(** * Report cards: period registry, grade averaging and letter grades

    A shallow embedding of the grade logic of the report-card application:
    - [src/unnamed/part_000]  the report view (module [Report]);
    - [src/script.js]         the student view (module [Student]);
    - [src/admin.js]          the admin form; the file holds two listings of
                              the script, embedded as [Admin] (lines 1-564)
                              and [AdminRev] (lines 565-1228).

    JavaScript numbers are embedded as exact rationals extended with NaN and
    the two infinities.  Every finite double is a rational, so comparisons
    are exact; the rounding of IEEE arithmetic, overflow and the sign of
    zero are outside the model. *)

From Stdlib Require Import Bool Ascii String List ZArith QArith Qreduction Qcanon Lia Lqa.
From Stdlib Require Import Permutation Sorted DecimalString DecimalNat DecimalFacts.
From stdpp Require Import gmap strings.
Import ListNotations.

Local Open Scope string_scope.
Local Open Scope list_scope.

(** ** JavaScript values *)

Module JS.

Inductive Num : Type :=
| NaN
| NegInf
| PosInf
| Fin (q : Q).

(** Values that can sit in a field of a grade object or in a form input. *)
Inductive Val : Type :=
| VUndef
| VNull
| VNum (n : Num)
| VStr (s : string).

Definition ofZ (z : Z) : Num := Fin (inject_Z z).
Definition ofNat (n : nat) : Num := ofZ (Z.of_nat n).

(** ToBoolean on a number: 0 and NaN are falsy. *)
Definition truthy (n : Num) : bool :=
  match n with
  | NaN => false
  | Fin q => negb (Qeq_bool q 0)
  | _ => true
  end.

(** [a || b] on numbers. *)
Definition or_else (a b : Num) : Num := if truthy a then a else b.

Definition isNaN (n : Num) : bool :=
  match n with NaN => true | _ => false end.

(** [a + b] on numbers.  The sum is the exact one: a sum of doubles that
    overflows to an infinity, or is rounded, is outside the model, so a
    property that depends on the size of the numbers is stated for scores
    between 0 and 100 and for integers that a double holds exactly. *)
Definition add (a b : Num) : Num :=
  match a, b with
  | NaN, _ | _, NaN => NaN
  | PosInf, NegInf | NegInf, PosInf => NaN
  | PosInf, _ | _, PosInf => PosInf
  | NegInf, _ | _, NegInf => NegInf
  | Fin x, Fin y => Fin (Qred (x + y))
  end.

Definition neg (a : Num) : Num :=
  match a with
  | NaN => NaN
  | PosInf => NegInf
  | NegInf => PosInf
  | Fin x => Fin (Qred (- x))
  end.

Definition sub (a b : Num) : Num := add a (neg b).

Definition sign_inf (nonneg : bool) : Num := if nonneg then PosInf else NegInf.

Definition div (a b : Num) : Num :=
  match a, b with
  | NaN, _ | _, NaN => NaN
  | Fin x, Fin y =>
      if Qeq_bool y 0
      then (if Qeq_bool x 0 then NaN else sign_inf (Qle_bool 0 x))
      else Fin (Qred (x / y))
  | Fin _, _ => Fin 0
  | PosInf, Fin y => sign_inf (Qle_bool 0 y)
  | NegInf, Fin y => sign_inf (negb (Qle_bool 0 y))
  | _, _ => NaN
  end.

(** [a >= b] and [a < b]; any comparison with NaN is false. *)
Definition ge (a b : Num) : bool :=
  match a, b with
  | NaN, _ | _, NaN => false
  | PosInf, _ => true
  | _, NegInf => true
  | NegInf, _ => false
  | _, PosInf => false
  | Fin x, Fin y => Qle_bool y x
  end.

Definition lt (a b : Num) : bool :=
  match a, b with
  | NaN, _ | _, NaN => false
  | PosInf, _ => false
  | _, NegInf => false
  | NegInf, _ => true
  | _, PosInf => true
  | Fin x, Fin y => negb (Qle_bool y x)
  end.

(** [xs.reduce((a, b) => a + b, 0)] *)
Definition sum (xs : list Num) : Num := fold_left add xs (Fin 0).

(** *** Characters *)

Definition is_digit (c : ascii) : bool :=
  let n := nat_of_ascii c in (48 <=? n)%nat && (n <=? 57)%nat.

Definition digit_val (c : ascii) : Z := Z.of_nat (nat_of_ascii c) - 48.

(** The ASCII part of StrWhiteSpaceChar: TAB, LF, VT, FF, CR, SP. *)
Definition is_space (c : ascii) : bool :=
  let n := nat_of_ascii c in
  ((9 <=? n)%nat && (n <=? 13)%nat) || (n =? 32)%nat.

Fixpoint skip_spaces (s : string) : string :=
  match s with
  | String c r => if is_space c then skip_spaces r else s
  | EmptyString => s
  end.

(** Longest prefix of decimal digits, and what follows it. *)
Fixpoint span_digits (s : string) : list ascii * string :=
  match s with
  | String c r =>
      if is_digit c
      then let '(ds, rest) := span_digits r in (c :: ds, rest)
      else ([], s)
  | EmptyString => ([], s)
  end.

Definition digits_value (ds : list ascii) : Z :=
  fold_left (fun acc c => 10 * acc + digit_val c)%Z ds 0%Z.

(** A leading sign: [true] for "-". *)
Definition read_sign (s : string) : bool * string :=
  match s with
  | String "-" r => (true, r)
  | String "+" r => (false, r)
  | _ => (false, s)
  end.

Definition pow10 (e : Z) : Q :=
  match e with
  | Z0 => 1
  | Zpos p => inject_Z (10 ^ Zpos p)
  | Zneg p => / inject_Z (10 ^ Zpos p)
  end.

(** The exponent part [e[+-]digits]; it only counts when digits follow. *)
Definition read_exponent (s : string) : Z :=
  match s with
  | String c r =>
      if (Ascii.eqb c "e" || Ascii.eqb c "E")%bool
      then let '(sg, r') := read_sign r in
           let '(ds, _) := span_digits r' in
           match ds with
           | [] => 0%Z
           | _ => if sg then (- digits_value ds)%Z else digits_value ds
           end
      else 0%Z
  | EmptyString => 0%Z
  end.

(** [parseFloat] on a string: leading white space is dropped and the
    longest prefix that is a StrDecimalLiteral is read; NaN if there is
    none. *)
Definition parseFloatStr (s : string) : Num :=
  let '(sg, s1) := read_sign (skip_spaces s) in
  if String.prefix "Infinity" s1 then (if sg then NegInf else PosInf)
  else
    let '(ip, r1) := span_digits s1 in
    let '(fp, r2) :=
      match r1 with
      | String "." r => span_digits r
      | _ => ([], r1)
      end in
    match ip ++ fp with
    | [] => NaN
    | ds =>
        let m := inject_Z (digits_value ds) in
        let e := (read_exponent r2 - Z.of_nat (List.length fp))%Z in
        let v := Qred (m * pow10 e) in
        Fin (if sg then Qred (- v) else v)
    end.

(** [parseFloat] on a value: the argument is first turned into a string.
    A number prints to a literal that reads back as the same number;
    "undefined" and "null" are not numeric literals. *)
Definition parseFloat (v : Val) : Num :=
  match v with
  | VUndef | VNull => NaN
  | VNum n => n
  | VStr s => parseFloatStr s
  end.

Definition is_hex_digit (c : ascii) : bool :=
  let n := nat_of_ascii c in
  is_digit c || ((65 <=? n)%nat && (n <=? 70)%nat)
             || ((97 <=? n)%nat && (n <=? 102)%nat).

Definition hex_val (c : ascii) : Z :=
  let n := nat_of_ascii c in
  if is_digit c then digit_val c
  else if (n <=? 70)%nat then Z.of_nat n - 55 else Z.of_nat n - 87.

Fixpoint span_hex (s : string) : list ascii * string :=
  match s with
  | String c r =>
      if is_hex_digit c
      then let '(ds, rest) := span_hex r in (c :: ds, rest)
      else ([], s)
  | EmptyString => ([], s)
  end.

Definition hex_value (ds : list ascii) : Z :=
  fold_left (fun acc c => 16 * acc + hex_val c)%Z ds 0%Z.

(** [parseInt(s)] without a radix: white space, sign, an optional [0x]
    prefix, then the longest run of digits; NaN if there is none. *)
Definition parseInt (s : string) : Num :=
  let '(sg, s1) := read_sign (skip_spaces s) in
  let signed (z : Z) := ofZ (if sg then - z else z)%Z in
  if (String.prefix "0x" s1 || String.prefix "0X" s1)%bool
  then match span_hex (String.substring 2 (String.length s1 - 2) s1) with
       | ([], _) => NaN
       | (ds, _) => signed (hex_value ds)
       end
  else match span_digits s1 with
       | ([], _) => NaN
       | (ds, _) => signed (digits_value ds)
       end.

(** [s.replace(/\D/g, '')] *)
Fixpoint strip_non_digits (s : string) : string :=
  match s with
  | String c r =>
      if is_digit c then String c (strip_non_digits r) else strip_non_digits r
  | EmptyString => EmptyString
  end.

(** [s.startsWith(p)] *)
Definition startsWith (s p : string) : bool := String.prefix p s.

(** [s.substring(n)] *)
Definition substringFrom (n : nat) (s : string) : string :=
  String.substring n (String.length s - n) s.

(** The text a template literal gives an integer number (of magnitude
    below 10^21, where the decimal expansion is printed in full) or NaN. *)
Definition showInt (n : Num) : string :=
  match n with
  | NaN => "NaN"
  | PosInf => "Infinity"
  | NegInf => "-Infinity"
  | Fin q => NilZero.string_of_int (Z.to_int (Qnum q / Zpos (Qden q)))
  end.

(** [arr.sort(cmp)]: elements are ordered by the sign of [cmp a b]; a NaN
    result counts as 0.  The sort is stable, so for a consistent
    comparator the result is the one every engine produces; it is written
    here as a stable insertion sort.  For a comparator that is not
    consistent (the callback of the report view returns NaN for an id
    without a digit) the order an engine leaves depends on its algorithm
    and need not be the one computed here: what is proved about the order
    of a sorted array is proved for arrays on which the callback is
    consistent. *)
Section Sort.
Context {A : Type} (cmp : A -> A -> Num).

Definition after (x y : A) : bool := lt (Fin 0) (cmp x y).

Fixpoint insert (x : A) (l : list A) : list A :=
  match l with
  | [] => [x]
  | y :: l' => if after x y then y :: insert x l' else x :: l
  end.

Fixpoint sort (l : list A) : list A :=
  match l with
  | [] => []
  | x :: l' => insert x (sort l')
  end.
End Sort.

End JS.

(** ** The data model shared by the three scripts *)

Inductive PeriodType : Type := period | exam | semester.

Definition PeriodType_eqb (a b : PeriodType) : bool :=
  match a, b with
  | period, period | exam, exam | semester, semester => true
  | _, _ => false
  end.

Definition typeName (t : PeriodType) : string :=
  match t with
  | period => "period"
  | exam => "exam"
  | semester => "semester"
  end.

(** [{ id, name, type }] *)
Record Period : Type := mkPeriod { id : string; name : string; type : PeriodType }.

Definition isExam (p : Period) : bool := PeriodType_eqb (type p) exam.

(** A grade object: [subject], an optional [comment], and one field per
    period id.  The fields are kept in the order [for (key in obj)] visits
    them (insertion order, for keys that are not array indices). *)
Definition Obj : Type := list (string * JS.Val).

Fixpoint get (o : Obj) (k : string) : JS.Val :=
  match o with
  | [] => JS.VUndef
  | (k', v) :: o' => if String.eqb k' k then v else get o' k
  end.

Definition keys (o : Obj) : list string := map fst o.

(** Arrays of periods live in a heap, so that a callee can change the
    array its caller holds. *)
Definition loc : Type := positive.
Abbreviation heap := (gmap loc (list Period)).

(** Ordinal suffix of an integer; [guard] is the [if (!i) return ""] line
    that only the report view has. *)
Definition ordinalSuffix (guard : bool) (i : JS.Num) : string :=
  if guard && negb (JS.truthy i) then ""
  else match i with
       | JS.Fin q =>
           let z := (Qnum q / Zpos (Qden q))%Z in
           let j := Z.rem z 10 in
           let k := Z.rem z 100 in
           if (j =? 1)%Z && negb (k =? 11)%Z then "st"
           else if (j =? 2)%Z && negb (k =? 12)%Z then "nd"
           else if (j =? 3)%Z && negb (k =? 13)%Z then "rd"
           else "th"
       | _ => "th"
       end.

(** How a cell is printed: a letter, a number to some decimals, the raw
    value, or a dash. *)
Inductive Cell : Type :=
| Letter (g : string)
| Fixed (digits : nat) (n : JS.Num)
| Raw (n : JS.Num)
| Dash.

(** Reading a field of an object of numbers; a missing key gives
    [undefined], which arithmetic turns into NaN. *)
Definition field (m : gmap string JS.Num) (key : string) : JS.Num :=
  default JS.NaN (m !! key).

(** ** The report view: src/unnamed/part_000 *)

Module Report.

Definition getOrdinalSuffix (i : JS.Num) : string := ordinalSuffix true i.

(** The sort callback of [groupPeriodsIntoSemesters]. *)
Definition comparePeriods (a b : Period) : JS.Num :=
  let aNum := JS.parseInt (JS.strip_non_digits (id a)) in
  let bNum := JS.parseInt (JS.strip_non_digits (id b)) in
  if negb (PeriodType_eqb (type a) (type b))
  then (if PeriodType_eqb (type a) exam then JS.Fin 1 else JS.Fin (-1))
  else JS.sub aNum bNum.

Definition sortPeriods (l : list Period) : list Period :=
  JS.sort comparePeriods l.

(** The [for (const period of activePeriods)] loop. *)
Fixpoint groupLoop (ps : list Period) (semesters : list (list Period))
    (currentSemester : list Period) : list (list Period) * list Period :=
  match ps with
  | [] => (semesters, currentSemester)
  | p :: rest =>
      let currentSemester := currentSemester ++ [p] in
      if PeriodType_eqb (type p) exam
      then groupLoop rest (semesters ++ [currentSemester]) []
      else groupLoop rest semesters currentSemester
  end.

(** What the function returns, given the array as it is after the sort. *)
Definition groupsOf (sorted : list Period) : list (list Period) :=
  let '(semesters, currentSemester) := groupLoop sorted [] [] in
  let semesters :=
    if (0 <? List.length currentSemester)%nat || (List.length sorted =? 0)%nat
    then semesters ++ [currentSemester]
    else semesters in
  if (0 <? List.length semesters)%nat then semesters else [sorted].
------------------------------------
Instructions to follow: A complete answer gives every line of the data that includes "true".

Reply:
  | _ => true
  match n with NaN => true | _ => false end.
  | PosInf, _ => true
  | _, NegInf => true
  | NegInf, _ => true
  | _, PosInf => true
(** A leading sign: [true] for "-". *)
  | String "-" r => (true, r)
  | period, period | exam, exam | semester, semester => true
Definition getOrdinalSuffix (i : JS.Num) : string := ordinalSuffix true i.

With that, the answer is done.